Rows of bright orange tetrahedral shapes against a red/yellow background.
Perovskites are a class of materials with great potential as solar cells. UC Davis materials scientists have used machine learning to explore the wide variety of perovskite formulas to find those best suited for performance and environmental stability.

Using Machine Learning to Find Reliable and Low-Cost Solar Cells

Researchers at the University of California, Davis College of Engineering are using machine learning to identify new materials for high-efficiency solar cells. Using high-throughput experiments and machine learning-based algorithms, they have found it is possible to forecast the materials’ dynamic behavior with very high accuracy, without the need to perform as many experiments.

The work is featured on the cover of the April issue of ACS Energy Letters

Hybrid perovskites are organic-inorganic molecules that have received a lot of attention over the past 10 years for their potential use in renewable energy, said Marina Leite, associate professor of materials science and engineering at UC Davis and senior author on the paper. Some are comparable in efficiency to silicon for making solar cells, but they are cheaper to make and lighter, potentially allowing a wide range of applications, including light-emitting devices.

A primary challenge in the field is that the perovskite devices tend to degrade way more readily than silicon when exposed to moisture, oxygen, light, heat, and voltage. The problem is to find which perovskites combine high-efficiency performance with resilience to environmental conditions.

Perovskites have a general structure of ABX3, where A is an organic (carbon-based) or inorganic group, B is lead or tin, and X is a halide (based on chlorine, iodine or fluorine or a combination). Therefore, “the number of possible chemical combinations alone is enormous”, Leite said. Further, they need to be assessed against multiple environmental conditions, alone and in combination, which results in a hyperparameter space that cannot be explored using conventional trial-and-error methods.

“The chemical parameter space is enormous,” Leite said. “To test them all would be very time consuming and tedious.”

High throughput experiments and machine learning

As a first and key step towards solving these challenges, Leite and graduate students Meghna Srivastava and Abigail Hering decide to test whether machine learning algorithms could be effective when testing and predicting the effects of moisture on material degradation.

Srivastava and Hering built an automated, high-throughput system to measure the photoluminescence efficiency of five different perovskite films against the conditions of summer days in Sacramento. They were able to collect over 7,000 measurements in a week, accumulating enough data for a reliable training set.

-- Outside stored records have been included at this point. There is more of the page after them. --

Lemma approved_dec (post : result Gateway.response) :
  Serve.approved post ∨ ¬ Serve.approved post.
Proof.
  unfold Serve.approved.
  destruct post as [resp|e]; [|right; by intros (? & ? & ? & _)].
  destruct (Gateway.raise_for_status resp) as [[]|e] eqn:Hs;
    [|right; intros (? & ? & [= <-] & ? & _); congruence].
  destruct (Gateway.json resp) as [v|e] eqn:Hj;
    [|right; intros (? & ? & [= <-] & _ & ? & _); congruence].
  destruct v; try (right; intros (? & ? & [= <-] & _ & ? & _); congruence).
  destruct (is_approved (d !! "status")) eqn:Ha.
  - left. exists resp, d. by apply is_approved_true in Ha.
  - right. intros (? & d' & [= <-] & _ & Hd & Ha').
    rewrite Hj in Hd. injection Hd as <-.
    apply is_approved_true in Ha'. congruence.
Qed.

Lemma gate_open_dec (w : ProxyApp.env) : Gate.open w ∨ ¬ Gate.open w.
Proof.
  unfold Gate.open.
  destruct (ProxyApp.enter_client w) as [e|]; [right; by intros [? _]|].
  destruct (approved_dec (ProxyApp.post w)) as [|Hno]; [by left|].
  right. by intros [_ ?].
Qed.

(** X10. proxyapp.py touches Bedrock only for an approved request: when
    the trace of one [predict] holds a client construction or a backend
    call, the shared HTTP client was entered and the gateway answered 2xx
    with a JSON object whose [status] is "approved". For every other
    request [predict] raises, leaves the client cache as it was and makes
    no outside call but the POST to the gateway. *)
Theorem proxyapp_backend_needs_approval :
  ∀ (self : ProxyApp.state) (req : ProxyRequest) (w : ProxyApp.env),
    (∀ ev, ev ∈ (ProxyApp.predict self req w).2 →
           is_backend_call ev || is_client_construct ev = true →
           Gate.open w)
    ∧ (¬ Gate.open w →
       (∃ e, (ProxyApp.predict self req w).1.1 = Raise e)
       ∧ (ProxyApp.predict self req w).1.2 = self
       ∧ ((ProxyApp.predict self req w).2 = []
          ∨ (ProxyApp.predict self req w).2 = [Gate.post_event self req])).
Proof.
  intros self req w.
  assert (¬ Gate.open w →
          (∃ e, (ProxyApp.predict self req w).1.1 = Raise e)
          ∧ (ProxyApp.predict self req w).1.2 = self
          ∧ ((ProxyApp.predict self req w).2 = []
             ∨ (ProxyApp.predict self req w).2 = [Gate.post_event self req]))
    as Hclosed.
  { intros (e & tr & Hb & Htr)%(proxyapp_predict_body_closed self req).
    unfold ProxyApp.predict. rewrite Hb. simpl. eauto. }
  split; [|done].
  intros ev Hev Hkind.
  destruct (gate_open_dec w) as [|Hno]; [done|].
  destruct (Hclosed Hno) as (_ & _ & [Ht | Ht]); rewrite Ht in Hev.
  - by apply elem_of_nil in Hev.
  - apply list_elem_of_singleton in Hev as ->. done.
Qed.
(** Lines 69-76.  After the sweep the entry at [p[ii]] is the one before
    the sweep minus the terms of the rows after [ii], taken with the
    entries the sweep itself produced, divided by the diagonal entry. *)
Lemma backward_substitution_spec M y :
  valid_permutation (p M) (rows M) → rows M = cols M → rows M ≤ length y →
  let x := backward_substitution M y in
  (∀ ii, ii < rows M →
     x !!! (p M !!! ii) =
       rdiv (subtract_terms M x ii (seq (S ii) (cols M - S ii)) (y !!! (p M !!! ii)))
            (index M (p M !!! ii) ii)) ∧
  (∀ i, rows M ≤ i → x !!! i = y !!! i).
Proof.
  intros Hperm Hsq Hlen.
  pose (I := λ (k : nat) (x : list R),
    length x = length y ∧
    (∀ ii, ii < rows M → rows M < ii + k →
       x !!! (p M !!! ii) =
         rdiv (subtract_terms M x ii (seq (S ii) (cols M - S ii)) (y !!! (p M !!! ii)))
              (index M (p M !!! ii) ii)) ∧
    (∀ i, (∀ ii, ii < rows M → rows M < ii + k → p M !!! ii ≠ i) → x !!! i = y !!! i)).
  assert (I (1 + rows M) (backward_substitution M y)) as HI.
  { unfold backward_substitution, get_rows. apply fold_left_seq_inv.
    - split; [done|]. split; [intros ii Hii; lia|done].
    - intros k x Hk (Hlx & Hdone & Hrest).
      set (i0 := rows M - k). assert (i0 < rows M ∧ rows M = i0 + k) as [Hi0 Hi0k] by lia.
      assert (p M !!! i0 < length x) as Hpk.
      { rewrite Hlx. eapply Nat.lt_le_trans; [|exact Hlen].
        by eapply valid_permutation_lt. }
      assert (∀ ii, ii < rows M → ii ≠ i0 → p M !!! i0 ≠ p M !!! ii) as Hne.
      { intros ii Hii Hik Heq. apply Hik. symmetry.
        eapply valid_permutation_inj; [done|lia|lia|done]. }
      split; [by rewrite length_backward_row|]. split.
      + intros ii Hii Hiik. destruct (decide (ii = i0)) as [->|Hik].
        * unfold backward_row at 1. rewrite list_lookup_total_insert_eq by done.
          rewrite (Hrest (p M !!! i0)).
          2:{ intros ii Hii' Hlt. apply not_eq_sym, Hne; lia. }
          unfold get_cols. f_equal.
          apply subtract_terms_ext. intros kk Hkk%elem_of_seq.
          unfold backward_row. rewrite list_lookup_total_insert_ne; [done|].
          apply Hne; lia.
        * unfold backward_row at 1.
          rewrite list_lookup_total_insert_ne by (apply Hne; lia).
          rewrite Hdone by lia. f_equal.
          apply subtract_terms_ext. intros kk Hkk%elem_of_seq.
          unfold backward_row. rewrite list_lookup_total_insert_ne; [done|].
          apply Hne; lia.
      + intros i Hi. unfold backward_row.
        rewrite list_lookup_total_insert_ne by (apply Hi; lia).
        apply Hrest. intros ii Hii Hlt. apply Hi; lia. }
  destruct HI as (_ & Hdone & Hrest). split.
  - intros ii Hii. apply Hdone; lia.
  - intros i Hi. apply Hrest. intros ii Hii _ Heq.
    pose proof (valid_permutation_lt (p M) (rows M) ii Hperm Hii). lia.
Qed.
End substitution.

(** ** Transposition *)

Section transposition.
Context `{Scalar R}.
Implicit Types (M T : matrix R).

Lemma storage_ok_new_matrix r c : storage_ok (new_matrix (R:=R) r c).
Proof. unfold storage_ok, new_matrix; simpl. by rewrite length_replicate. Qed.

(** The loops of lines 14-16 fill the result column by column. *)
Lemma transpose_loops M :
  same_frame (new_matrix (cols M) (rows M)) (transpose M) ∧
  storage_ok (transpose M) ∧
  ∀ i j, i < cols M → j < rows M → index (transpose M) i j = index M j i.
Proof.
  set (T0 := new_matrix (R:=R) (cols M) (rows M)).
  pose (I := λ (k : nat) (T : matrix R),
    same_frame T0 T ∧ storage_ok T ∧
    ∀ i j, i < cols M → j < k → index T i j = index M j i).
  assert (I (rows M) (transpose M)) as HI.
  { unfold transpose, get_rows, get_cols. fold T0.
    change (cols T0) with (rows M). change (rows T0) with (cols M).
    apply (fold_left_seq_inv0 I).
    - split; [apply same_frame_refl|]. split; [apply storage_ok_new_matrix|].
      intros i j _ Hj. lia.
    - intros k T Hk (Hfr & Hok & Hidx).
      pose (J := λ (l : nat) (T' : matrix R),
        same_frame T0 T' ∧ storage_ok T' ∧
        ∀ i j, i < cols M → j < k ∨ (j = k ∧ i < l) → index T' i j = index M j i).
      assert (J (cols M)
        (fold_left (λ retval i, set_index retval i k (const_index M k i))
           (seq 0 (cols M)) T)) as HJ.
      { apply (fold_left_seq_inv0 J).
        - split; [done|]. split; [done|]. intros i j Hi [Hj|[_ Hl]]; [|lia].
          by apply Hidx.
        - intros l T' Hl (Hfr' & Hok' & Hidx').
          pose proof Hfr' as (Hrows & Hcols & _). simpl in Hrows, Hcols.
          split; [eapply same_frame_trans; [exact Hfr'|apply same_frame_set_index]|].
          split; [by apply storage_ok_set_index|].
          intros i j Hi Hj. rewrite index_set_index by (try done; lia).
          case_decide as Hd.
          + destruct Hd as [<- <-]. done.
          + apply Hidx'; [done|]. destruct Hj as [Hj|[-> Hj]]; [by left|].
            right. split; [done|]. destruct (decide (i = l)); [naive_solver|lia]. }
      destruct HJ as (HfrJ & HokJ & HidxJ).
      replace (rows T) with (cols M) by (by destruct Hfr as (-> & _)).
      split; [done|]. split; [done|].
      intros i j Hi Hj. apply HidxJ; [done|].
      destruct (decide (j = k)) as [->|]; [right; simpl; lia|left; lia]. }
  destruct HI as (Hfr & Hok & Hidx). done.
Qed.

They used this data to train three different machine learning algorithms: a linear regression model, a neural network and a statistical model called SARIMAX. They compared the predictions of the models to physical results measured in the lab. The SARIMAX model showed best performance with a 90 percent match to observed results during a window of 50-plus hours.

“These results demonstrate that we can make use of machine learning in identifying candidate materials and suitable conditions to prevent degradation in perovskites,” Leite said. Next steps will be to expand the experiments to quantify combinations of multiple environmental factors.  

The perovskite film itself is only a part of a complete photovoltaic cell, Leite said. The same machine learning approach could also be used to forecast the behavior of a complete device.

“Our paradigm is unique, and I am eager to see the upcoming measurements. Moreover, I am very proud of the students’ diligence during the pandemic” Leite said.

Srivastava is a 2021 National Science Foundation Fellow. Additional authors on the paper are Yu An and Juan-Pablo Correa-Baena, both from Georgia Tech. The work was supported by grants from the National Science Foundation and Sandia National Laboratories.